START Given entries
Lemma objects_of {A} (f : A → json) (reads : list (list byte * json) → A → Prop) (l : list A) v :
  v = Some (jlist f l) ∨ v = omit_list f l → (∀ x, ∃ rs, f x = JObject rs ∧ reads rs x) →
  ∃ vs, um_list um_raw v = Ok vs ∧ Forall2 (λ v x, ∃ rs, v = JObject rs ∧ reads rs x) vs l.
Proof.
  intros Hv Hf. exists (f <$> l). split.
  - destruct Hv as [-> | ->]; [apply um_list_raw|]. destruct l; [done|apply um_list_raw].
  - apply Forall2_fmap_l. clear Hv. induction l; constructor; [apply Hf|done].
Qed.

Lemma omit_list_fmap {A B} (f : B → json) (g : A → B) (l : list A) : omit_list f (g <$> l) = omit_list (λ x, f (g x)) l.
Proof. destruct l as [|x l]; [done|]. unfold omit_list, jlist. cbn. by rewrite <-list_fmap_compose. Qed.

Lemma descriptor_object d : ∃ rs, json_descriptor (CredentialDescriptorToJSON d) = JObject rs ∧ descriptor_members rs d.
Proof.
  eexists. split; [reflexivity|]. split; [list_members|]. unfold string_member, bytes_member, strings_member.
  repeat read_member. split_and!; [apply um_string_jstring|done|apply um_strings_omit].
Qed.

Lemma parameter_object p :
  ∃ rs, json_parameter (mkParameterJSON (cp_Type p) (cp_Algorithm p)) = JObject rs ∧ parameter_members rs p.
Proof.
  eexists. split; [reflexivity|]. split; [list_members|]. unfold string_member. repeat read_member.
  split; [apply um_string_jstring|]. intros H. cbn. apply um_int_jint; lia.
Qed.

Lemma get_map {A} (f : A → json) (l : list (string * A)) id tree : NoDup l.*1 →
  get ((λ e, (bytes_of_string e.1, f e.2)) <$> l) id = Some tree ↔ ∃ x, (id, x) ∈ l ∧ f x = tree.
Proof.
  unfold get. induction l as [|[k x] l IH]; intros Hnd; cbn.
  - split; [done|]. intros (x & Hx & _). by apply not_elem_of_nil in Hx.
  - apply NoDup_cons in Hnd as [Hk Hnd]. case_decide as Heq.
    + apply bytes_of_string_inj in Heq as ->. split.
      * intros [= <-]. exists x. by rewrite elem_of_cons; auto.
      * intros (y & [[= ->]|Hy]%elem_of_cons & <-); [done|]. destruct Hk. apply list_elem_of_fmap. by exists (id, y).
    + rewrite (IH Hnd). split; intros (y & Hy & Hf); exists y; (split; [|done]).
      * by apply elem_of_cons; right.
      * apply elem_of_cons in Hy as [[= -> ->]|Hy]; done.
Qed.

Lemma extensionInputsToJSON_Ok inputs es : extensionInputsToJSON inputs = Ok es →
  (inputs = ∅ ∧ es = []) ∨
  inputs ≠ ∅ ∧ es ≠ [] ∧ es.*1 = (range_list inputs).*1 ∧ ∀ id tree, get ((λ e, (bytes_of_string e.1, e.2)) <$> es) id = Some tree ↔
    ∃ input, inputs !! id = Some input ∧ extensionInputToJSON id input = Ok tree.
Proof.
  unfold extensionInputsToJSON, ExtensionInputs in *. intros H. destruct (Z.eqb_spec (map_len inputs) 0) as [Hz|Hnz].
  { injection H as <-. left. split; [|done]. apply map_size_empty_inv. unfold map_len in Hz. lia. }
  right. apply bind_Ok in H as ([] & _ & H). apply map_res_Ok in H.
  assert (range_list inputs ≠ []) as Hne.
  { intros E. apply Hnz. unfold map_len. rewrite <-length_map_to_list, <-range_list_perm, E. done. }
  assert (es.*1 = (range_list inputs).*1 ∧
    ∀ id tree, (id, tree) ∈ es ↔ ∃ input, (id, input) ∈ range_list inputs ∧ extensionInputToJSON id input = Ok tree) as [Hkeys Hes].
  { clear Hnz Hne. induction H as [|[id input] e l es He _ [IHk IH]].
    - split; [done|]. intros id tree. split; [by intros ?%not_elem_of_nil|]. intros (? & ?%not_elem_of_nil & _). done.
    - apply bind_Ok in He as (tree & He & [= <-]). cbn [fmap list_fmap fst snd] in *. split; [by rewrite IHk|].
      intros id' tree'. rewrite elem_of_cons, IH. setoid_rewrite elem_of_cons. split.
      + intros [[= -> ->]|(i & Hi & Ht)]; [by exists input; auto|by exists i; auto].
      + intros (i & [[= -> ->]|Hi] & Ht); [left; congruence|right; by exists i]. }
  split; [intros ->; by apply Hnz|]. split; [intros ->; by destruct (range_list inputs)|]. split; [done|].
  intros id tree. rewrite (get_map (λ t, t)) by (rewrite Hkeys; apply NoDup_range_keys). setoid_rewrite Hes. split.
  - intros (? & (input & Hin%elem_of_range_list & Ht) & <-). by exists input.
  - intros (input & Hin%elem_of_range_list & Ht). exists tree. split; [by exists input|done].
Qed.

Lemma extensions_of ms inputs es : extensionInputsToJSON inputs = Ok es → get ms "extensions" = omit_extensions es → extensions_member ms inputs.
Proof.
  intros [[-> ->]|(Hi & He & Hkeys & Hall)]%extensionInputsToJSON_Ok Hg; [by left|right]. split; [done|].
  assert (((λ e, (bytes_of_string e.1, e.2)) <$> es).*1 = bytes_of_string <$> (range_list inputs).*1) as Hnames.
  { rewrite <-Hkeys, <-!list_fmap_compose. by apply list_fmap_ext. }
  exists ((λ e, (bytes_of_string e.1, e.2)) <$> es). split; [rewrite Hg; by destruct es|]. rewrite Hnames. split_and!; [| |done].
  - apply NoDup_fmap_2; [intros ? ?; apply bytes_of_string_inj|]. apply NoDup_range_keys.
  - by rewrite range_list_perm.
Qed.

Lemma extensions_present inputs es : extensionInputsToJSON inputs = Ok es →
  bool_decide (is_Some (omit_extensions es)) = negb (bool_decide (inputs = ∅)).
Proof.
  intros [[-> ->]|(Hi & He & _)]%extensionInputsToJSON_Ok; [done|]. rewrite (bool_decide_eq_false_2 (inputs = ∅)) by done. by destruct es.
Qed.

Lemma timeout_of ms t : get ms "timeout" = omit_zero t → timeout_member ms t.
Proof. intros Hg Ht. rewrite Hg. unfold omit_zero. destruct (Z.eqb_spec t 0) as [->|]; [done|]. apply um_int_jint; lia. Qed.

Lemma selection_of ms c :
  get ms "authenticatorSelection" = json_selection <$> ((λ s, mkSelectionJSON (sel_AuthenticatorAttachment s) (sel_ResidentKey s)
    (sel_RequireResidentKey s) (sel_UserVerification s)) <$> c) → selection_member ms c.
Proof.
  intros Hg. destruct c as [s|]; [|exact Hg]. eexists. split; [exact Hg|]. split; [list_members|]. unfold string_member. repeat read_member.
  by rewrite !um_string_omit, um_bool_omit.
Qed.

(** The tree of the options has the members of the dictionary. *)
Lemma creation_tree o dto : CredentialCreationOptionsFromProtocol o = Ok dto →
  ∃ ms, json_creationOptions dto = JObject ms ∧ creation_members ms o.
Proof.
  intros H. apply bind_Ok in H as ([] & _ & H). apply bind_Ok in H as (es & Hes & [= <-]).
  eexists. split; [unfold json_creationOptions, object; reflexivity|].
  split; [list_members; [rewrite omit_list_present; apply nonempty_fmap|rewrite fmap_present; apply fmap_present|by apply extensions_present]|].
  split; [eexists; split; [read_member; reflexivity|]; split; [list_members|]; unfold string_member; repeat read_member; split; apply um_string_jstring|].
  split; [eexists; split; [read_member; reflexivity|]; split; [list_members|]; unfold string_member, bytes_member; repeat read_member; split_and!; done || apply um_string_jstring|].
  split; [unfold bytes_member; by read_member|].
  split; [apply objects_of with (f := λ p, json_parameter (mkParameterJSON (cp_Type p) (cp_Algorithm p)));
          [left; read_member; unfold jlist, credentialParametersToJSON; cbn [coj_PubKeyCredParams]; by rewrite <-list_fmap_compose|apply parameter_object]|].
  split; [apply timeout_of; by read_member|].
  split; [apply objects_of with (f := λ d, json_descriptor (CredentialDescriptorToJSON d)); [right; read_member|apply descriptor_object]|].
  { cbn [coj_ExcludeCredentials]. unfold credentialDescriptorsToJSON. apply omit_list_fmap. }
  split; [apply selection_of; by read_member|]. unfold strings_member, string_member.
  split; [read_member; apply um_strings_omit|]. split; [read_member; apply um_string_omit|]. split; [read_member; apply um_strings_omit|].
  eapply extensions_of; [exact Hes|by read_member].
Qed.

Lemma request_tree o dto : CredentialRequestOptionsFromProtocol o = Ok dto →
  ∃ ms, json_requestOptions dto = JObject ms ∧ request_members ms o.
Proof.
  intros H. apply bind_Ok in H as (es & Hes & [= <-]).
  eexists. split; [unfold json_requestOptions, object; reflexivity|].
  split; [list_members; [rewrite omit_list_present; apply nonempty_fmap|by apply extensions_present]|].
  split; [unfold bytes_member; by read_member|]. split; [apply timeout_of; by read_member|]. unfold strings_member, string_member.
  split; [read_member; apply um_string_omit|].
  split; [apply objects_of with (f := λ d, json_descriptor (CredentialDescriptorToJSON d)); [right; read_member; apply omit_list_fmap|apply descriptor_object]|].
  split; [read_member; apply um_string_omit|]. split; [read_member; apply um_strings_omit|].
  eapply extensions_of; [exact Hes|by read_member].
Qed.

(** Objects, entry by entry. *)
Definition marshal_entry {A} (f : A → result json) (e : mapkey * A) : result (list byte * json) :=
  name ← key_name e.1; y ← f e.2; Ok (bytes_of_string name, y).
END Given entries
START Given entries
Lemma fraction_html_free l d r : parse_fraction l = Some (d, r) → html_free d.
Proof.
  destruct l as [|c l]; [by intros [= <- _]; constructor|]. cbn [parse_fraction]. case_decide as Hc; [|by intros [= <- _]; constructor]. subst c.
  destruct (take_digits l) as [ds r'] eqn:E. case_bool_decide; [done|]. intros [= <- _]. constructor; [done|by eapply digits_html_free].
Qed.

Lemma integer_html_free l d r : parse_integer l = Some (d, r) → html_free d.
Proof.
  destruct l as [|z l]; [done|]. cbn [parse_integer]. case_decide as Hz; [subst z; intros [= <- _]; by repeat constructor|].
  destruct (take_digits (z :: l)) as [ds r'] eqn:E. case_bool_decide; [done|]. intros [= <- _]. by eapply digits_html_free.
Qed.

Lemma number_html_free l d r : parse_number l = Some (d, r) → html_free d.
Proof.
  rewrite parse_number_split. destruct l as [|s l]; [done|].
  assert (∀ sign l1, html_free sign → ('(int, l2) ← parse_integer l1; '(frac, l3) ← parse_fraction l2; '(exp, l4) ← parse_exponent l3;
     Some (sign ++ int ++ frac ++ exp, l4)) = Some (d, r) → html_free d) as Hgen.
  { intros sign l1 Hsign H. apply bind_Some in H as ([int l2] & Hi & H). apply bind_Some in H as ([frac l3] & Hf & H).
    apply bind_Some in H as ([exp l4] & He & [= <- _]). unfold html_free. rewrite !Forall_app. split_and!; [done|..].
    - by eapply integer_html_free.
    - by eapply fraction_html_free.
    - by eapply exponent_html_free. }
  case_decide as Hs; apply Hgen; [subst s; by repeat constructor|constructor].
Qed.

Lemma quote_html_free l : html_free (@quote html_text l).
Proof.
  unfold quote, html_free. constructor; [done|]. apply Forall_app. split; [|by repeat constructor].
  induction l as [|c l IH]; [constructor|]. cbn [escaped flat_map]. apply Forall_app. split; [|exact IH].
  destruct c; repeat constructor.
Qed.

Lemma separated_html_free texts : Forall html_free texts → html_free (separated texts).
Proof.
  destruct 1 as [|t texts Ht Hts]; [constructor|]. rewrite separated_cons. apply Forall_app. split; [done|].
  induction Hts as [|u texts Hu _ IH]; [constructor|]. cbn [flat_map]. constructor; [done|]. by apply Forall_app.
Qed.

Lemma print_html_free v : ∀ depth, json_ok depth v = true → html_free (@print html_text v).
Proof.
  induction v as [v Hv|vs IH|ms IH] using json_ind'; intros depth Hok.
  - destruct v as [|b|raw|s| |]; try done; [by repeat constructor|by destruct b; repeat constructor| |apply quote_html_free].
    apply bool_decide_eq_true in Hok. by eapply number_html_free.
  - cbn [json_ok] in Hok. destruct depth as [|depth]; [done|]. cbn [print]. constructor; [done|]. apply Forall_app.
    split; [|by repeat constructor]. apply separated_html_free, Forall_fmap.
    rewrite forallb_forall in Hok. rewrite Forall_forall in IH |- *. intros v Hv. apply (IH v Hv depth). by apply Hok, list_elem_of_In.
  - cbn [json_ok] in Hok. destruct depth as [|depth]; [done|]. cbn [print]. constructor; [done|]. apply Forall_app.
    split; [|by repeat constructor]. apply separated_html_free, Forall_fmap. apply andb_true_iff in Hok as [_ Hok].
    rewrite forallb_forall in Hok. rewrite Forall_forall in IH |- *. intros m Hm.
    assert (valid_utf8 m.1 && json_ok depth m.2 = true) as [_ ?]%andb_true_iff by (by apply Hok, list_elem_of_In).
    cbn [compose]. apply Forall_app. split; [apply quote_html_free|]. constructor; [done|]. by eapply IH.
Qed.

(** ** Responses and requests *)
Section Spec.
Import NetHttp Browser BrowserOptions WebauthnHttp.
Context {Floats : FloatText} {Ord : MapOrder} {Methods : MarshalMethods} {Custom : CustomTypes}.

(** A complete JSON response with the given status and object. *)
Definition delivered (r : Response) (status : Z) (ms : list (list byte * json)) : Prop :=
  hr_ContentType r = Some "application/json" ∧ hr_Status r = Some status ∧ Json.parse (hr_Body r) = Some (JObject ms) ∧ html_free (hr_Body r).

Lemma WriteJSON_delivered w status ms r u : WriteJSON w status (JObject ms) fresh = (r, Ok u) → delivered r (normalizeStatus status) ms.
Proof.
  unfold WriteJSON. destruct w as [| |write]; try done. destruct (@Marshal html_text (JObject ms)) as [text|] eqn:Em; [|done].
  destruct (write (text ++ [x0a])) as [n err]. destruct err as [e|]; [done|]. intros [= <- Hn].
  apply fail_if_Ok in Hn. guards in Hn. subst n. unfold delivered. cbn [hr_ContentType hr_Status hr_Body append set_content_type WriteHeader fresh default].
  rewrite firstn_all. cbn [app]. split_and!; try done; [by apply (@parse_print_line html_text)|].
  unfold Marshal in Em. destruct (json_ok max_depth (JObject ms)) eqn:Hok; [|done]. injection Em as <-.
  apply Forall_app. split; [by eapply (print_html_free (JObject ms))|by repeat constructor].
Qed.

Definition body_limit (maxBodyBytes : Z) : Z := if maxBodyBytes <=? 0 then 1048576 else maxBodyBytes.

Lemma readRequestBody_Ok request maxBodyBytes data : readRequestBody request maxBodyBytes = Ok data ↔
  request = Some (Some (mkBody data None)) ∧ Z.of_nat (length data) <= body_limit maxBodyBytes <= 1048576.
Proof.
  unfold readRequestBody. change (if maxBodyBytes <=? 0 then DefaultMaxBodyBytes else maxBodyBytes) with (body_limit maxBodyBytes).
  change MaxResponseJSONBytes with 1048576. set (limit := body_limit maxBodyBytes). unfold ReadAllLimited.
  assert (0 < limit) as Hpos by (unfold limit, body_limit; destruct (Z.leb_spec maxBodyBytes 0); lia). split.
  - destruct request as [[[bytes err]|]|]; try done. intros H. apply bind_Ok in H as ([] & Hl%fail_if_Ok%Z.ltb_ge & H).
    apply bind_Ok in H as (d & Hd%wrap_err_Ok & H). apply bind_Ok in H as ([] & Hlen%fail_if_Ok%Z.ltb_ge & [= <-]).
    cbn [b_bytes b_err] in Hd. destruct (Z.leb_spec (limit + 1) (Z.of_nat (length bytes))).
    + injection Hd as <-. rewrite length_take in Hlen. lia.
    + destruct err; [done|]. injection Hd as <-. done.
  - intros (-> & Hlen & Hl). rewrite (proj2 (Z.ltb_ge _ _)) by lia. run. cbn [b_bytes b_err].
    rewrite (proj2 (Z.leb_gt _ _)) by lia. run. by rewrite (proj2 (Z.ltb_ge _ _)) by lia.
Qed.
END Given entries
▸ Problem statement
There is a run of lines above from the one with "intros E. apply" to the one with "He _ [IHk IH]]."; print exactly that run, both ends included, and nothing else.

▸ Answer section
  { intros E. apply Hnz. unfold map_len. rewrite <-length_map_to_list, <-range_list_perm, E. done. }
  assert (es.*1 = (range_list inputs).*1 ∧
    ∀ id tree, (id, tree) ∈ es ↔ ∃ input, (id, input) ∈ range_list inputs ∧ extensionInputToJSON id input = Ok tree) as [Hkeys Hes].
  { clear Hnz Hne. induction H as [|[id input] e l es He _ [IHk IH]].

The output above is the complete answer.